» Work request
Your job with the data below is to output exactly the lines from the one holding "the message boxes" down to the one holding "(** ** Fallible", both included, and no others.

» Data to use
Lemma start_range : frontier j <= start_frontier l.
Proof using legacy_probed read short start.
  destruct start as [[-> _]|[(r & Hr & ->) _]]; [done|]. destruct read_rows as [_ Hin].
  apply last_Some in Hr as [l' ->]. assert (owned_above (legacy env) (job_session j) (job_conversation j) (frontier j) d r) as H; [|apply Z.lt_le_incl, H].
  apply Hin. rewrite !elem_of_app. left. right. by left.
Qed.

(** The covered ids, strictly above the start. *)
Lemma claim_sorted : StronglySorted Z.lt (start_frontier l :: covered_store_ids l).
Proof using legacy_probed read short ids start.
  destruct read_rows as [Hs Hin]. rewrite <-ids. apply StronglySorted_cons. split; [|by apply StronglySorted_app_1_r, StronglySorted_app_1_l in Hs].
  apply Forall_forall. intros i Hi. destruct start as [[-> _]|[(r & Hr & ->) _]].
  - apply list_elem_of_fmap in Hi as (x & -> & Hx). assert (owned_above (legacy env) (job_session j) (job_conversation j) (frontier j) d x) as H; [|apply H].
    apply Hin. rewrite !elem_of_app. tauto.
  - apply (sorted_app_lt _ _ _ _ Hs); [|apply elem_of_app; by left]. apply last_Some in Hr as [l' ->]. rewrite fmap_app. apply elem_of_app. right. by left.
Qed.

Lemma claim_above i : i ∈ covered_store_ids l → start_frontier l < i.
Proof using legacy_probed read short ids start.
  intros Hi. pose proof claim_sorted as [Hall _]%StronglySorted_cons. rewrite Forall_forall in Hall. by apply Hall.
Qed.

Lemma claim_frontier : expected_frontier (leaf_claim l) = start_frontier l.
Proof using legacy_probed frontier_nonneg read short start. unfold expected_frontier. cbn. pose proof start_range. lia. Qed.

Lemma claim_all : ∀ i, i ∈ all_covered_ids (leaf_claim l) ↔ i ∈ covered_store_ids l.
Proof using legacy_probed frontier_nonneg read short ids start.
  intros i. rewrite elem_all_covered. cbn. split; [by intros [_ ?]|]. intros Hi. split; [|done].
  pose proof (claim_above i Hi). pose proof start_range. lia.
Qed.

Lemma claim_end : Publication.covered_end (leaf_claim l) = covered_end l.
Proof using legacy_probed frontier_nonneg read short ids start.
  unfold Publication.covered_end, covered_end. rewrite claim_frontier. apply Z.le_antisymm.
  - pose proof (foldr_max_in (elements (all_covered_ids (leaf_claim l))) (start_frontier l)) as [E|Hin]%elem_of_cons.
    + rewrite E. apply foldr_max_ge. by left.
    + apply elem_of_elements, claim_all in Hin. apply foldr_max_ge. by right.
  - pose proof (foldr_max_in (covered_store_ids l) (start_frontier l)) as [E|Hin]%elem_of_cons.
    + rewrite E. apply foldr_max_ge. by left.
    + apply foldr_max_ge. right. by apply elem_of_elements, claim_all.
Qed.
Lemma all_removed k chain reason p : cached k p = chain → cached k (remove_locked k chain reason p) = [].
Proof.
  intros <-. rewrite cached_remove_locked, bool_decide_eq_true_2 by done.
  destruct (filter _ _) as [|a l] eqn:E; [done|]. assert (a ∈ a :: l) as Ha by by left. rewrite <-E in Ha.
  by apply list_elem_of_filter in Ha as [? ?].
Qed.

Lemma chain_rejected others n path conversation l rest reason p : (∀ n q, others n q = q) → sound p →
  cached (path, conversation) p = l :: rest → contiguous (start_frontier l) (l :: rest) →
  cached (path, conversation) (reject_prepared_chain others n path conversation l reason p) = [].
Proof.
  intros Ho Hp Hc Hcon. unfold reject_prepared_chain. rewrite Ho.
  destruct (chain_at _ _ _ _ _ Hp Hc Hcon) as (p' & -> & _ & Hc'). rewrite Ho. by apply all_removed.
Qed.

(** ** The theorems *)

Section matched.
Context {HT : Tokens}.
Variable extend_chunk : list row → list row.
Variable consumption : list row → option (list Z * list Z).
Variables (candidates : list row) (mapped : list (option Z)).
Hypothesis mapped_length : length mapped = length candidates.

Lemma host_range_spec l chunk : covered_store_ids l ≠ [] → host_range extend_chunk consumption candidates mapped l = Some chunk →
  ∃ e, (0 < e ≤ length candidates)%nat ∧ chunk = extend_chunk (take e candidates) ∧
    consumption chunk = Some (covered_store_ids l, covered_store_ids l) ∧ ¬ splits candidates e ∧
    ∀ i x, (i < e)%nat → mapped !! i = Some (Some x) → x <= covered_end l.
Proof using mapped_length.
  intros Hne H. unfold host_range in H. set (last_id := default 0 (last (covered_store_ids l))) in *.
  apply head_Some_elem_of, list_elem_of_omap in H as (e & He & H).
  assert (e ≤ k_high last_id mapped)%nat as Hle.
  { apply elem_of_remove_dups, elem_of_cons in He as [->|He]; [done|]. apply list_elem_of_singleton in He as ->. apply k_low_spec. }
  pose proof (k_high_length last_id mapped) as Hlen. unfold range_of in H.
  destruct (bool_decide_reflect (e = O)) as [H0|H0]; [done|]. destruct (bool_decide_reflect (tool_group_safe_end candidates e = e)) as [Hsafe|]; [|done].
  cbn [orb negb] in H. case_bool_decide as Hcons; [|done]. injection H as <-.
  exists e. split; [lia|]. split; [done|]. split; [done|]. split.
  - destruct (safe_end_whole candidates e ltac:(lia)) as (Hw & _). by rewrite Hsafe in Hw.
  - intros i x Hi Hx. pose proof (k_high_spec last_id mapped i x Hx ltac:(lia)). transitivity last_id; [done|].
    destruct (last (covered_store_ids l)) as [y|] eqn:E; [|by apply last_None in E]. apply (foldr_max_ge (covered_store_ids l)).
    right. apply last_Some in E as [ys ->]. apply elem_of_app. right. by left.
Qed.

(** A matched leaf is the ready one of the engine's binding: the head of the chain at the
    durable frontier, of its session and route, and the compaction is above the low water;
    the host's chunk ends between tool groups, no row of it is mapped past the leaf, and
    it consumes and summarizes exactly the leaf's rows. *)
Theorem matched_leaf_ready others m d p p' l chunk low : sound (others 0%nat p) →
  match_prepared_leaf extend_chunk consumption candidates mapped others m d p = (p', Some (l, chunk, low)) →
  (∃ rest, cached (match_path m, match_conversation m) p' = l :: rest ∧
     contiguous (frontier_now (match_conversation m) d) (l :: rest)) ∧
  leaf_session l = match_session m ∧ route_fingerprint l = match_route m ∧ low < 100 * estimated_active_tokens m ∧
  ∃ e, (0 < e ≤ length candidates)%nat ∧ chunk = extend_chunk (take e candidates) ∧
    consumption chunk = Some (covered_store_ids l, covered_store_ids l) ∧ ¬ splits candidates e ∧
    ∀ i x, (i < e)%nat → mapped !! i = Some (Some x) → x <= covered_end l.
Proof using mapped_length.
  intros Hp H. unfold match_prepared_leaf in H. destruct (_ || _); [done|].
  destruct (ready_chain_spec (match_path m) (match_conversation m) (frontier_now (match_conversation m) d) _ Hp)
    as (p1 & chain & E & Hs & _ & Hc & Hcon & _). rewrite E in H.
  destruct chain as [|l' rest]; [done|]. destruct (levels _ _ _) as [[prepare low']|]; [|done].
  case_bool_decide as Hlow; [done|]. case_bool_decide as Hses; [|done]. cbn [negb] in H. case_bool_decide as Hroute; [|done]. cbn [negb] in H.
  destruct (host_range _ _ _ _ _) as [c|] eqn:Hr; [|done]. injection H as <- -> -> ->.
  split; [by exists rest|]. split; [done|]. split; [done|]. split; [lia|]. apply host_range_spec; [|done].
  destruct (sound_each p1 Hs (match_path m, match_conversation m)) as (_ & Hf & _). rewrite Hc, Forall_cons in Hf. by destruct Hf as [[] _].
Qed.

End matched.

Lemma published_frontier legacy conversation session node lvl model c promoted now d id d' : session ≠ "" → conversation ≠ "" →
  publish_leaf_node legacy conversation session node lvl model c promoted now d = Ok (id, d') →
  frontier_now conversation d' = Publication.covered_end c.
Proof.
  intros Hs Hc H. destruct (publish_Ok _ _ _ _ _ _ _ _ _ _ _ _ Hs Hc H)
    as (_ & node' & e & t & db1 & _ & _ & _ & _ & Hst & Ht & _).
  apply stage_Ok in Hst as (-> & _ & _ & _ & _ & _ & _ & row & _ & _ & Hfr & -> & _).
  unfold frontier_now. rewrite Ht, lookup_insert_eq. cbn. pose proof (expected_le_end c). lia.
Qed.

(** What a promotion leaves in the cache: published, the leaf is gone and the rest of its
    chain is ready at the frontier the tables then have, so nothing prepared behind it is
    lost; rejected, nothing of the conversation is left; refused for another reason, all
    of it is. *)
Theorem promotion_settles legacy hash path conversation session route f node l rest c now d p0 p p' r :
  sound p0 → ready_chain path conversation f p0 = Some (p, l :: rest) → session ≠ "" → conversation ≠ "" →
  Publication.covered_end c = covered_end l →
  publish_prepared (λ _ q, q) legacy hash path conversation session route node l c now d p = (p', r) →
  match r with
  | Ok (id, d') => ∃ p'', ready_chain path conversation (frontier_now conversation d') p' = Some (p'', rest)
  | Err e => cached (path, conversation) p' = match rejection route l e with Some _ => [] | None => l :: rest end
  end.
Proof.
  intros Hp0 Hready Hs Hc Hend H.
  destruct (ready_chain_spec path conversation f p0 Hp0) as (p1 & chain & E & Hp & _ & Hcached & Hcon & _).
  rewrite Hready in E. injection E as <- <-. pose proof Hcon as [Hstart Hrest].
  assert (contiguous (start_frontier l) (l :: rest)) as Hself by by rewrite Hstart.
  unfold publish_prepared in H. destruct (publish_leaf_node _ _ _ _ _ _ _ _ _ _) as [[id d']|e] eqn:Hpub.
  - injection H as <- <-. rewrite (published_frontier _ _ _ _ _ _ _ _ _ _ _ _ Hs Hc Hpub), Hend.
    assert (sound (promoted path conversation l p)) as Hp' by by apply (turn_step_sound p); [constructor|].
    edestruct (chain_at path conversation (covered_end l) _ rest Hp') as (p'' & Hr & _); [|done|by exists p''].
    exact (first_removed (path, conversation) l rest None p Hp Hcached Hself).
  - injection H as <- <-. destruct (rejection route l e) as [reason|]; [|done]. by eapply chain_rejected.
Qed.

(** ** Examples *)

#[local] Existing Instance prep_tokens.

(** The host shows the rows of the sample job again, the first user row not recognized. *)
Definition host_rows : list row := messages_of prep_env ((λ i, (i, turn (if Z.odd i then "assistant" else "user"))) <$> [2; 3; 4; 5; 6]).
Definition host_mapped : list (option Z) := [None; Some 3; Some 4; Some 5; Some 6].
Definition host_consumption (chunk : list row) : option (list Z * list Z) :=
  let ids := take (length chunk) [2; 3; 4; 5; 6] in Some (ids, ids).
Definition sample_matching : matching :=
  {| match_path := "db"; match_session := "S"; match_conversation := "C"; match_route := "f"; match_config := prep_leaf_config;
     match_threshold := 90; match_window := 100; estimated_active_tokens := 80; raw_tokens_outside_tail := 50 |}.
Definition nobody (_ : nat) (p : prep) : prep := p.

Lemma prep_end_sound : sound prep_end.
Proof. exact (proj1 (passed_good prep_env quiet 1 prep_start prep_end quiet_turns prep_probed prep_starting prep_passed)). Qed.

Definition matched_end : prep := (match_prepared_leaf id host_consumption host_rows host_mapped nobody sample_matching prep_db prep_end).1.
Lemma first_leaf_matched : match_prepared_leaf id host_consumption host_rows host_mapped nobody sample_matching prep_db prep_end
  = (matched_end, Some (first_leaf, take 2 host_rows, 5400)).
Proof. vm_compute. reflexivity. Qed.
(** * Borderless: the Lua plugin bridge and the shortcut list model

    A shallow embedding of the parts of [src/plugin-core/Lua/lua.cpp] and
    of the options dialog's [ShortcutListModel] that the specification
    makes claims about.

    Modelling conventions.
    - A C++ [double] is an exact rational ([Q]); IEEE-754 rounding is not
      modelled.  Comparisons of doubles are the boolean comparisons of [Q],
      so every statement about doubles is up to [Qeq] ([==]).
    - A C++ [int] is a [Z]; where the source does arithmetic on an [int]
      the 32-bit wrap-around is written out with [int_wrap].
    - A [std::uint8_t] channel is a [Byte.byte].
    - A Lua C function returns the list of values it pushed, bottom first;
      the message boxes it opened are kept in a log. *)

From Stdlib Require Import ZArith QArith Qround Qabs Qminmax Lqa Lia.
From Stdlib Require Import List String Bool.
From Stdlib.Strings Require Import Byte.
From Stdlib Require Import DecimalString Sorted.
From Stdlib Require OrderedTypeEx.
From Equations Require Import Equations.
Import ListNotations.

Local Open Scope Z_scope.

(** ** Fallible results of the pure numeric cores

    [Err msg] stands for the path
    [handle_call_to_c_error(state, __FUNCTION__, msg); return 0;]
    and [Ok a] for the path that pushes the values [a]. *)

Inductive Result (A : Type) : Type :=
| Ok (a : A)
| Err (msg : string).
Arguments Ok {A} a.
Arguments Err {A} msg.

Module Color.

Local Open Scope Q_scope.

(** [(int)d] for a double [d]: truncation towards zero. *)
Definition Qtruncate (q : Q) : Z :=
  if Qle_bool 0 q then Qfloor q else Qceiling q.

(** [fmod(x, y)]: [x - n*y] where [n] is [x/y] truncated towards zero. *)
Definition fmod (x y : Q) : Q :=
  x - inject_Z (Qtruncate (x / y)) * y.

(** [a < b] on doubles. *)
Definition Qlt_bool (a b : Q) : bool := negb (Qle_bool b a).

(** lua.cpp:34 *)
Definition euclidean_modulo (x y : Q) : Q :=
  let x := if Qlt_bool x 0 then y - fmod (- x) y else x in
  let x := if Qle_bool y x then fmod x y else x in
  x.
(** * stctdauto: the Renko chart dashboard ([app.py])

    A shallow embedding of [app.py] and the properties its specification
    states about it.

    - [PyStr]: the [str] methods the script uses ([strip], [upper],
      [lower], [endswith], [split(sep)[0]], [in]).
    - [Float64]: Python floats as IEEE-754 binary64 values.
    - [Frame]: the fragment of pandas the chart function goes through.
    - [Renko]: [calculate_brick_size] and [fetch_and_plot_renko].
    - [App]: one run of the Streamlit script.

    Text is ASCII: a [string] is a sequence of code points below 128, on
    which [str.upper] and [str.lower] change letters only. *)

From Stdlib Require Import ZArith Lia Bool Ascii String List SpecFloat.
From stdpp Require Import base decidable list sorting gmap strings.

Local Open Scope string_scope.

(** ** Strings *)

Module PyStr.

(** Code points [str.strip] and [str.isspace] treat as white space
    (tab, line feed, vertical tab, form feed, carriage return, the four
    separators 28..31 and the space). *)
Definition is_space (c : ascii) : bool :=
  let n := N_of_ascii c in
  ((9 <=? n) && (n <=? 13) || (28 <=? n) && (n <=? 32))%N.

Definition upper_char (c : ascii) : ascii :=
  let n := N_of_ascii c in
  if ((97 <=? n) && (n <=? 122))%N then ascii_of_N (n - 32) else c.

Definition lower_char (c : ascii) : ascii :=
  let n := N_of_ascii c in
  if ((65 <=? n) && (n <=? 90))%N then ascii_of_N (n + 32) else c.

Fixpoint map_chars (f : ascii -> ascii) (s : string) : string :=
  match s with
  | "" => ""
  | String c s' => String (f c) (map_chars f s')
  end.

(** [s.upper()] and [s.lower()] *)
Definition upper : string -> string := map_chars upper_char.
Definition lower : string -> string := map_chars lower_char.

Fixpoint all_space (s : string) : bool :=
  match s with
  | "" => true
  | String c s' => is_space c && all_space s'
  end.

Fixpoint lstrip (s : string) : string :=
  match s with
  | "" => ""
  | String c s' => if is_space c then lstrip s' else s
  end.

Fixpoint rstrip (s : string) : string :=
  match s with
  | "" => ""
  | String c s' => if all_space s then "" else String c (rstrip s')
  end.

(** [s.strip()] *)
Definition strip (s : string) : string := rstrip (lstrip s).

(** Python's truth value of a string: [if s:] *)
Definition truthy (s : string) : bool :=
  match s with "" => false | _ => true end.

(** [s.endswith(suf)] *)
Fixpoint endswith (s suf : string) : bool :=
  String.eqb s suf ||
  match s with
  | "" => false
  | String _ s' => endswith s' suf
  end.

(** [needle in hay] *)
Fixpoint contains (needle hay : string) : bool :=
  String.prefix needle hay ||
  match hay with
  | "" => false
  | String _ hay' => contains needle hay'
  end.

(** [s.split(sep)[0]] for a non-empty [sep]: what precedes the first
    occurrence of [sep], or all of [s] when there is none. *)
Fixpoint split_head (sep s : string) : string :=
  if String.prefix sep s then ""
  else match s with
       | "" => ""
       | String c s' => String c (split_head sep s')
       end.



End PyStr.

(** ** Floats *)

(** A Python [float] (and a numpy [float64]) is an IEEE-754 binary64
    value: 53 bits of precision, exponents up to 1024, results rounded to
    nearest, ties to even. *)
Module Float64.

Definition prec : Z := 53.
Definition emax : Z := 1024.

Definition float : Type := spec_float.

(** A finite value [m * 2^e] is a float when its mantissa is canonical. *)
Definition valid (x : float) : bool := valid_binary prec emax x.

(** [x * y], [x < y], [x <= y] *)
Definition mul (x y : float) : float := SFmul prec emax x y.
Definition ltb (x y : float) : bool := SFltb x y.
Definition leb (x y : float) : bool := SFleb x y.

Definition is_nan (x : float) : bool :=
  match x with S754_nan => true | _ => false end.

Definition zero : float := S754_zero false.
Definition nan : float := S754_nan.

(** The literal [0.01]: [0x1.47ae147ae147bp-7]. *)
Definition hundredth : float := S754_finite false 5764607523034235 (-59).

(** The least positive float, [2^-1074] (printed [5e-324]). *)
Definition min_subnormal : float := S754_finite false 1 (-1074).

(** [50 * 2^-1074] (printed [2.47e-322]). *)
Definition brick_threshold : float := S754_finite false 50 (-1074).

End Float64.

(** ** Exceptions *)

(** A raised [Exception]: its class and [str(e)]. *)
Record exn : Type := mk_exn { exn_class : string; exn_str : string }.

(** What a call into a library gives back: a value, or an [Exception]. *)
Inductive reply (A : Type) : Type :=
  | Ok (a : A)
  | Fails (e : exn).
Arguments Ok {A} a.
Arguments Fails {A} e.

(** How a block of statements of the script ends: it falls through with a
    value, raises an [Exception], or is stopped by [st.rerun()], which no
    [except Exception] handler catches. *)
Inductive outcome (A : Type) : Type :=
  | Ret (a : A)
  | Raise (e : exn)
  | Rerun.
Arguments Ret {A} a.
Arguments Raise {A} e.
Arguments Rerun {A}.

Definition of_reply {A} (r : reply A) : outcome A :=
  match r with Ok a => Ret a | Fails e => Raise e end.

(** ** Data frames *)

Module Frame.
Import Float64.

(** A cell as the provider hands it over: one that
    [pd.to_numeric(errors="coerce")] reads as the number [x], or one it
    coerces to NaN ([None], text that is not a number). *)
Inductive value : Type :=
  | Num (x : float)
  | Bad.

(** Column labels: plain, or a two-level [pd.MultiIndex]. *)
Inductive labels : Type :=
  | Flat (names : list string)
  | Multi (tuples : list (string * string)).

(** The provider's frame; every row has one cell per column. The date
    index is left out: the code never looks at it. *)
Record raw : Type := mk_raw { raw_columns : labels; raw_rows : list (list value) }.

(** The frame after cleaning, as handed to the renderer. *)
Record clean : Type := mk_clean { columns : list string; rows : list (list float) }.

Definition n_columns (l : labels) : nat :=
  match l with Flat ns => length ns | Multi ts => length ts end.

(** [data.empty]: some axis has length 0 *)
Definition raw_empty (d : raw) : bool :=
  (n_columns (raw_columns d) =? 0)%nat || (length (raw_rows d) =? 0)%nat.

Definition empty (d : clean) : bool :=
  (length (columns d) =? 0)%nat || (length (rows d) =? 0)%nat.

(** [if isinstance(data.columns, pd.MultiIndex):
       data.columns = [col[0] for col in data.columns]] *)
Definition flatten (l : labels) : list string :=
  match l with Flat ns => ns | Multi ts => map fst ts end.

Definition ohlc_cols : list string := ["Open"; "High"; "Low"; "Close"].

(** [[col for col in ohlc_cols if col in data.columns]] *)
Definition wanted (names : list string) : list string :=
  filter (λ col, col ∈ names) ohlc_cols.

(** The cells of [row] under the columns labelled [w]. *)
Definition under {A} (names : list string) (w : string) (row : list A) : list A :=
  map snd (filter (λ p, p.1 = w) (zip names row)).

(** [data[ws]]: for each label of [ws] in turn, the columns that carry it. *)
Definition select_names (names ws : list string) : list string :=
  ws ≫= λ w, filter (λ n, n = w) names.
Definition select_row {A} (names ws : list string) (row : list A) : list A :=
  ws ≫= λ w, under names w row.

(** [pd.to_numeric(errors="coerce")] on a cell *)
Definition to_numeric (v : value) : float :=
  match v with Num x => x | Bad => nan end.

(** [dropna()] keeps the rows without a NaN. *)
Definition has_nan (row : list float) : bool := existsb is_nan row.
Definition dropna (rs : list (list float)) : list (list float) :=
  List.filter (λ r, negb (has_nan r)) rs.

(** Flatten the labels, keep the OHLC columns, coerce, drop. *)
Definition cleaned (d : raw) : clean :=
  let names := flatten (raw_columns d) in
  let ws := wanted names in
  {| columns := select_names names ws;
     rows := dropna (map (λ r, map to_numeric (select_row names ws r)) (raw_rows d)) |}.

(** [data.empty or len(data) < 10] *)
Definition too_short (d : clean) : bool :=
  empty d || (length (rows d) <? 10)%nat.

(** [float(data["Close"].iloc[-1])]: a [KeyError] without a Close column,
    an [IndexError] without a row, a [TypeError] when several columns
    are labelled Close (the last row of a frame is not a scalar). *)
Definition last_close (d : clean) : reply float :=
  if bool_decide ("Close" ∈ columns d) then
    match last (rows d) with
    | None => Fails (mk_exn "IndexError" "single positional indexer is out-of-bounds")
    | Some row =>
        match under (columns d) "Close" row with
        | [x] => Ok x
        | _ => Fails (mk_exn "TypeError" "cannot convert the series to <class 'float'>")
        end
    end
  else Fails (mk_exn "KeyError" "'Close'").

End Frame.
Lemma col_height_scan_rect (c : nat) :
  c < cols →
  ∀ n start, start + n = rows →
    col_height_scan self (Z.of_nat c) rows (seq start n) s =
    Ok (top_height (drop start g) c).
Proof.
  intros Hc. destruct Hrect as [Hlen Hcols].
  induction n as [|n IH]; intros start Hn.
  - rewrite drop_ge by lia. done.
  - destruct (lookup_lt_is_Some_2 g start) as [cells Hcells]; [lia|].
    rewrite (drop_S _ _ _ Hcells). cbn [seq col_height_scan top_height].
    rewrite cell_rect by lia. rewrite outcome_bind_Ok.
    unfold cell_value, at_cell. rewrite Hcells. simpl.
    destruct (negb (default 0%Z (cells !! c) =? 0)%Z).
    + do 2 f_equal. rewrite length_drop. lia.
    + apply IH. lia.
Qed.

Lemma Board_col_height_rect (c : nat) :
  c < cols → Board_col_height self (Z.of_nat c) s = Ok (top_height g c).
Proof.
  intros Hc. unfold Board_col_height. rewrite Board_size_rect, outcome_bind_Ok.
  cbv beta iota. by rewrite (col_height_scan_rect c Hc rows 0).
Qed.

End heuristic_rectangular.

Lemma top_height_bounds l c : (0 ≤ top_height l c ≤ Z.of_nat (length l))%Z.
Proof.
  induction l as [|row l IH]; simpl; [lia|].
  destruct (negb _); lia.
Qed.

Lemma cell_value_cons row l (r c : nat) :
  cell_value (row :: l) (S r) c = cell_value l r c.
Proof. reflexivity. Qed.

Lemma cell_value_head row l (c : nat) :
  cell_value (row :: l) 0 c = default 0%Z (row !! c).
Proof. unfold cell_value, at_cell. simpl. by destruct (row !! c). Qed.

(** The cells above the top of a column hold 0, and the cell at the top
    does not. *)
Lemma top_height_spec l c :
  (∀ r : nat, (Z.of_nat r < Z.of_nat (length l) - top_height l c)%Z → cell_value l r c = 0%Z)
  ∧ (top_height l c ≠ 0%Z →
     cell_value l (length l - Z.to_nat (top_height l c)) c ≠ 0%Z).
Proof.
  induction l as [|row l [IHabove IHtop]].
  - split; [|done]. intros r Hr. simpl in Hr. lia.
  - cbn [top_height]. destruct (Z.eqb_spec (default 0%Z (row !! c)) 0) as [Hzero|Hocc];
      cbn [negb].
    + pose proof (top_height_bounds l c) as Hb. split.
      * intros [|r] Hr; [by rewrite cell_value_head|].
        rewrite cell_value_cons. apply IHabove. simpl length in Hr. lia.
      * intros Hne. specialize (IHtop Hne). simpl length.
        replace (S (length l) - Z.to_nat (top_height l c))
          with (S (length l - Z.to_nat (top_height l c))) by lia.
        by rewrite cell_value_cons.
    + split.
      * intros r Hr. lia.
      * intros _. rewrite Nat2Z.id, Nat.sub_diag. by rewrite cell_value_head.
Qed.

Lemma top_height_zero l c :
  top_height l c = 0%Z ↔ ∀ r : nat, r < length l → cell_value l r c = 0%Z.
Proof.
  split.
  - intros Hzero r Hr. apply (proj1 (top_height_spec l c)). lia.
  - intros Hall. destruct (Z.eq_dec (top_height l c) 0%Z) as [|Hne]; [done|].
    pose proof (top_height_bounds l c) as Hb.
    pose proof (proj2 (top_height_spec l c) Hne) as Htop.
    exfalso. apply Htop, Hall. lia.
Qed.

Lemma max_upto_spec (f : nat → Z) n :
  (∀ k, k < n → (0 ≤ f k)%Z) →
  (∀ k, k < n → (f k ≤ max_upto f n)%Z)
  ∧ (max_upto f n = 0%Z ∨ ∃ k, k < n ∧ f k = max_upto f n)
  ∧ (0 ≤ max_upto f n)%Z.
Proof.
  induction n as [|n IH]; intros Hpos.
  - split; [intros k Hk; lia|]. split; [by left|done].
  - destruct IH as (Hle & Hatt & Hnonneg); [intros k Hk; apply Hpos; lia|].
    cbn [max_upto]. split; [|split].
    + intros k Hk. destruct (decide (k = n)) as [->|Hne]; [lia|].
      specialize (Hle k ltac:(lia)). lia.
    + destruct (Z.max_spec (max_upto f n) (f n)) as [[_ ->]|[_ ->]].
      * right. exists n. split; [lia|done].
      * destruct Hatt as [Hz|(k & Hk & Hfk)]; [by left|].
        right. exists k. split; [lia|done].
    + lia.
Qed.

» Expected answer
      the message boxes it opened are kept in a log. *)

From Stdlib Require Import ZArith QArith Qround Qabs Qminmax Lqa Lia.
From Stdlib Require Import List String Bool.
From Stdlib.Strings Require Import Byte.
From Stdlib Require Import DecimalString Sorted.
From Stdlib Require OrderedTypeEx.
From Equations Require Import Equations.
Import ListNotations.

Local Open Scope Z_scope.

(** ** Fallible results of the pure numeric cores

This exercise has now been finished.